We demonstrated gradual and steady increase in adoption of preoperative RT in rectal cancer treatment nationally from 2005 to 2016. Institutional variations between high- and low-volume institutions were observed.

Introduction

Postoperative radiotherapy (RT) with or without chemotherapy is offered to patients with locally advanced rectal cancer to reduce local recurrences and to improve survival. This is regarded as standard adjuvant treatment for patients with locally advanced rectal cancer [1,2]. Preoperative irradiation provides several potential advantages over postoperative irradiation, including irradiation of nonhypoxic tissue, minimizing radiation-induced injury to the small bowel, and increasing the potential for sphincter-sparing surgery [3]. Based on these rationales, three prospective randomized trials (two in the United States and one in Germany) comparing preoperative with postoperative chemoradiotherapy (CRT) were initiated between 1993 and 1994. While two U.S. trials did not accrue enough patients to draw any conclusion, the German Rectal Cancer Study Group reported that preoperative CRT, as compared with postoperative CRT, was associated with improved local control, increased rates of sphincter preservation, and reduced treatment-related toxicities [4]. Since the German study published these outcomes in 2004, preoperative CRT followed by surgical resection has become the preferred treatment for patients with clinical stage T3-4 or node-positive rectal cancer worldwide; therefore, was considered as practice-changing, high-level evidence.
Practice of evidence-based medicine (EBM), by making treatment decision on the basis of the reliable and up-to-date evidence is the foundation of modern clinical medicine [5]. Although physicians are encouraged to learn new medical knowledge with high level of evidence, there are few reports regarding the adoption or dissemination of this knowledge into real clinical practice in Korea.
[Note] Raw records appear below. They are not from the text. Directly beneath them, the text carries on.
(** X7: every element the second strategy hands to the loop is an anchor
    whose id contains SCH_JOB_TITLE$.  For such an element the title is its
    own text, never the text of a POSTING_TITLE or heading child and never
    cut to 100 characters, and the location is never looked up in the
    enclosing table row. *)
Theorem X7_anchor_branches (soup : Element) (element : Element) :
  In (Anchor element) (job_elements soup) ->
  name_is "a" (node element) = true /\
  id_contains TITLE_MARK (node element) = true /\
  element_title element = get_text element /\
  element_location element
  = match find ["span"; "div"] (id_contains "LOCATION") element with
    | Some location_elem => get_text location_elem
    | None =>
        match find ["span"; "div"; "p"] class_is_location element with
        | Some location_elem => get_text location_elem
        | None => "IFAD"
        end
    end.
Proof.
  intro H. apply anchor_candidates, job_links_are_anchors in H as [Hn Hid].
  split; [exact Hn|]. split; [exact Hid|]. split.
  - unfold element_title. now rewrite Hn.
  - unfold element_location. rewrite Hn. cbn [negb].
    destruct (find ["span"; "div"] (id_contains "LOCATION") element);
      [reflexivity|].
    destruct (find ["span"; "div"; "p"] class_is_location element); reflexivity.
Qed.
Lemma demand_engine_calls_witness :
  exists body log,
    predict_demand Naive.env Example.declared_mti = (Success body, log) /\
    let projections := length (List.filter is_projection log) in
    length (List.filter is_fit log) = S projections /\
    length (List.filter is_predict log) = S projections /\
    (projections <= length (regressorsUsed body) <= 2)%nat.
Proof.
  successful (predict_demand Naive.env Example.declared_mti) body log Hrun.
  exists body, log. split; [reflexivity|].
  exact (demand_engine_calls Naive.env _ body log Hrun).
Defined.

(** ** Gap logging on a frame that is not in date order *)

Lemma loc_ds_negative df i : i < 0 -> loc_ds df i = Raise (KeyError "label").
Proof.
  intros Hi. induction df as [|r df IH]; simpl; [done|].
  replace (Z.of_nat (label r) =? i) with false by (symmetry; apply Z.eqb_neq; lia). done.
Qed.

Lemma loc_ds_raises df i e : loc_ds df i = Raise e -> e = KeyError "label".
Proof.
  induction df as [|r df IH]; simpl; [congruence|].
  destruct (Z.of_nat (label r) =? i); [discriminate|done].
Qed.

Lemma log_gap_lines_first_label df index :
  In 0%nat index ->
  exists log, log_gap_lines df index = (Raise (KeyError "label"), log).
Proof.
  induction index as [|idx index IH]; [done|]. intros Hin. cbn [log_gap_lines].
  destruct (loc_ds df (Z.of_nat idx - 1)) as [gap_start|e] eqn:Hstart.
  - destruct Hin as [->|Hin]; [by rewrite loc_ds_negative in Hstart|].
    rewrite bind_lift_value.
    destruct (loc_ds df (Z.of_nat idx)) as [gap_end|e] eqn:Hend.
    + rewrite bind_lift_value. destruct (IH Hin) as (log & Hlog).
      eexists. unfold bind at 1. unfold emit. rewrite Hlog. reflexivity.
    + apply loc_ds_raises in Hend as ->. by eexists.
  - apply loc_ds_raises in Hstart as ->. by eexists.
Qed.
(** *** The hops of a circuit, seen from their own nodes

    A hop is a node together with the circuit id under which that node knows
    the circuit.  The checks below say that a list of such nodes is the chain
    of hops of an originator's circuit: each holds, in [relay_session_keys],
    the keys and salts the originator negotiated with it. *)

Definition same_secret (k k' : SessionKeys) : bool :=
  String.eqb (key_originator k) (key_originator k')
  && String.eqb (key_exit k) (key_exit k')
  && String.eqb (salt_originator k) (salt_originator k')
  && String.eqb (salt_exit k) (salt_exit k').

Definition holds_keys (k : SessionKeys) (node : State) (circuit_id : Z) : bool :=
  match relay_session_keys node !! circuit_id with
  | Some k' => same_secret k k'
  | None => false
  end.

Definition not_own (node : State) (circuit_id : Z) : bool :=
  match circuits node !! circuit_id with
  | Some _ => false
  | None => true
  end.

Definition has_direction (d : Direction) (node : State) (circuit_id : Z) : bool :=
  bool_decide (directions node !! circuit_id = Some d).

(** [path] is the chain of hops of [hops], listed from the originator
    outwards; every hop but the last relays in direction [d], the last one is
    an end point that does not own the id as a circuit. *)
Fixpoint hop_path (d : Direction) (hops : list Hop) (path : list (State * Z)) : bool :=
  match hops, path with
  | [], [] => true
  | h :: hops', (node, circuit_id) :: path' =>
      holds_keys (hop_session_keys h) node circuit_id
      && (match path' with
          | [] => not_own node circuit_id
          | _ :: _ => has_direction d node circuit_id
          end)
      && hop_path d hops' path'
  | _, _ => false
  end.

(** A cell travelling away from the originator: every hop but the last
    relays it ([crypto_relay]), the last takes it in ([crypto_in]). *)
Fixpoint relay_forward (path : list (State * Z)) (is_data : bool) (content : string)
  : Outcome string :=
  match path with
  | [] => Return content
  | (node, circuit_id) :: rest =>
      match rest with
      | [] => fst (crypto_in circuit_id content is_data node)
      | _ :: _ =>
          match fst (crypto_relay circuit_id content node) with
          | Return content' => relay_forward rest is_data content'
          | Raise e => Raise e
          end
      end
  end.

(** A cell travelling towards the originator: the far end wraps it
    ([crypto_out]) and every hop before it relays it ([crypto_relay]). *)
Fixpoint relay_backward (path : list (State * Z)) (is_data : bool) (content : string)
  : Outcome string :=
  match path with
  | [] => Return content
  | (node, circuit_id) :: rest =>
      match rest with
      | [] => fst (crypto_out circuit_id content is_data node)
      | _ :: _ =>
          match relay_backward rest is_data content with
          | Return content' => fst (crypto_relay circuit_id content' node)
          | Raise e => Raise e
          end
      end
  end.

(** The two ends agree on the extra layer of data on hidden-service
    circuits: either neither adds it, or they are the two different hidden
    types and share [hs_session_keys]. *)
Definition hs_agree (is_data : bool) (sender receiver : Circuit) : bool :=
  if is_data && is_hidden_type (c_ctype sender) then
    is_hidden_type (c_ctype receiver)
    && bool_decide (c_ctype sender <> c_ctype receiver)
    && match c_hs_session_keys sender, c_hs_session_keys receiver with
       | Some k, Some k' => same_secret k k'
       | _, _ => false
       end
  else negb (is_data && is_hidden_type (c_ctype receiver)).
(** The reading of "for every broadcast chat message exactly one recipient,
    the originating connection, receives isOwnMessage = true". *)
Definition self_flagging : Prop :=
  ∀ st env socket roomId content sender st' out l,
    reachable st →
    rooms st !! toUpperCase roomId = Some l →
    on_message env socket (chat_msg roomId content sender) st = Some (st', out) →
    own_deliveries out = [(socket, ChatMessage content sender true)].

(** ** Notions used in the further properties *)

(** The texts of the [error] frames of the server. *)
Definition error_texts : list string :=
  ["Invalid message"; "Unknown message type"; "Invalid room code";
   "Room not found"; "Invalid chat message format"].

(** The characters of a string, in order. *)
Fixpoint string_chars (s : string) : list ascii :=
  match s with
  | EmptyString => []
  | String c rest => c :: string_chars rest
  end.

(** The string has ASCII characters only. *)
Definition ascii_only (s : string) : Prop :=
  Forall (λ c, nat_of_ascii c < 128) (string_chars s).

(** The frames handed to the [send] of socket [c], in order. *)
Definition inbox (c : Client) (out : list (Client * ServerMsg)) : list ServerMsg :=
  (filter (λ d, d.1 = c) out).*2.

(** The two tables have the same keys, every key and every room code
    stored in a socket is a non-empty string that [toUpperCase] leaves as it
    is, and every socket listed in a membership set has a [roomId]. *)
Definition registry_inv (st : State) : Prop :=
  (∀ k, is_Some (roomMetadata st !! k) → is_Some (rooms st !! k))
  ∧ (∀ k, is_Some (rooms st !! k) → toUpperCase k = k ∧ k ≠ "")
  ∧ (∀ c k, socketRoomId st !! c = Some k → toUpperCase k = k ∧ k ≠ "")
  ∧ (∀ k c, c ∈ members k st → is_Some (socketRoomId st !! c)).

(** ** The client: what the page does with the frames it receives *)

(** [currentScreen] of the [App] component. *)
Inductive Screen : Type :=
| ScreenWelcome
| ScreenRoomCreated
| ScreenChat.

(** The state of the [App] component that its [onmessage] handlers write
    ([useState] of [currentScreen], [roomCode], [messages], [error],
    [userCount]). *)
Record UI : Type := mkUI {
  currentScreen : Screen;
  roomCode : string;
  messages : list ServerMsg;
  error : option string;
  userCount : nat
}.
As for the treatment of locally advanced rectal cancer, a few research groups in the United States were interested in implementation of evidencebased treatment, which was the transition of practice from postoperative to preoperative CRT, and found gradual increase of the use of preoperative RT instead of postoperative RT analyzing Surveillance, Epidemiology, and End Results (SEER) database or National Cancer Database [3,6,7].
We aimed to investigate the adoption and dissemination of EBM in the treatment of locally advanced rectal cancer in Korean using claims data of National Health Insurance Service (NHIS). Furthermore, we examined different patterns of practice change over time according to the characteristics of institutions and the region.

Materials and Methods

1. Data source

National claims data from NHIS of the Republic of Korea (KNHIS) from 2005 to 2016 were analyzed. The NHIS database covers over 98% of the Korean population for over 30 years [8]. Moreover, it has comprehensive information of the diagnoses, treatments, procedures, surgical history, and prescription records for all insured patients. In addition, the insured population, and their dependents are all required to have periodic general health examinations [9].
This study was conducted as part of the Korean Health Map research consortium (KNHIS-ATLAS, 20170603E6E) sponsored by NHIS.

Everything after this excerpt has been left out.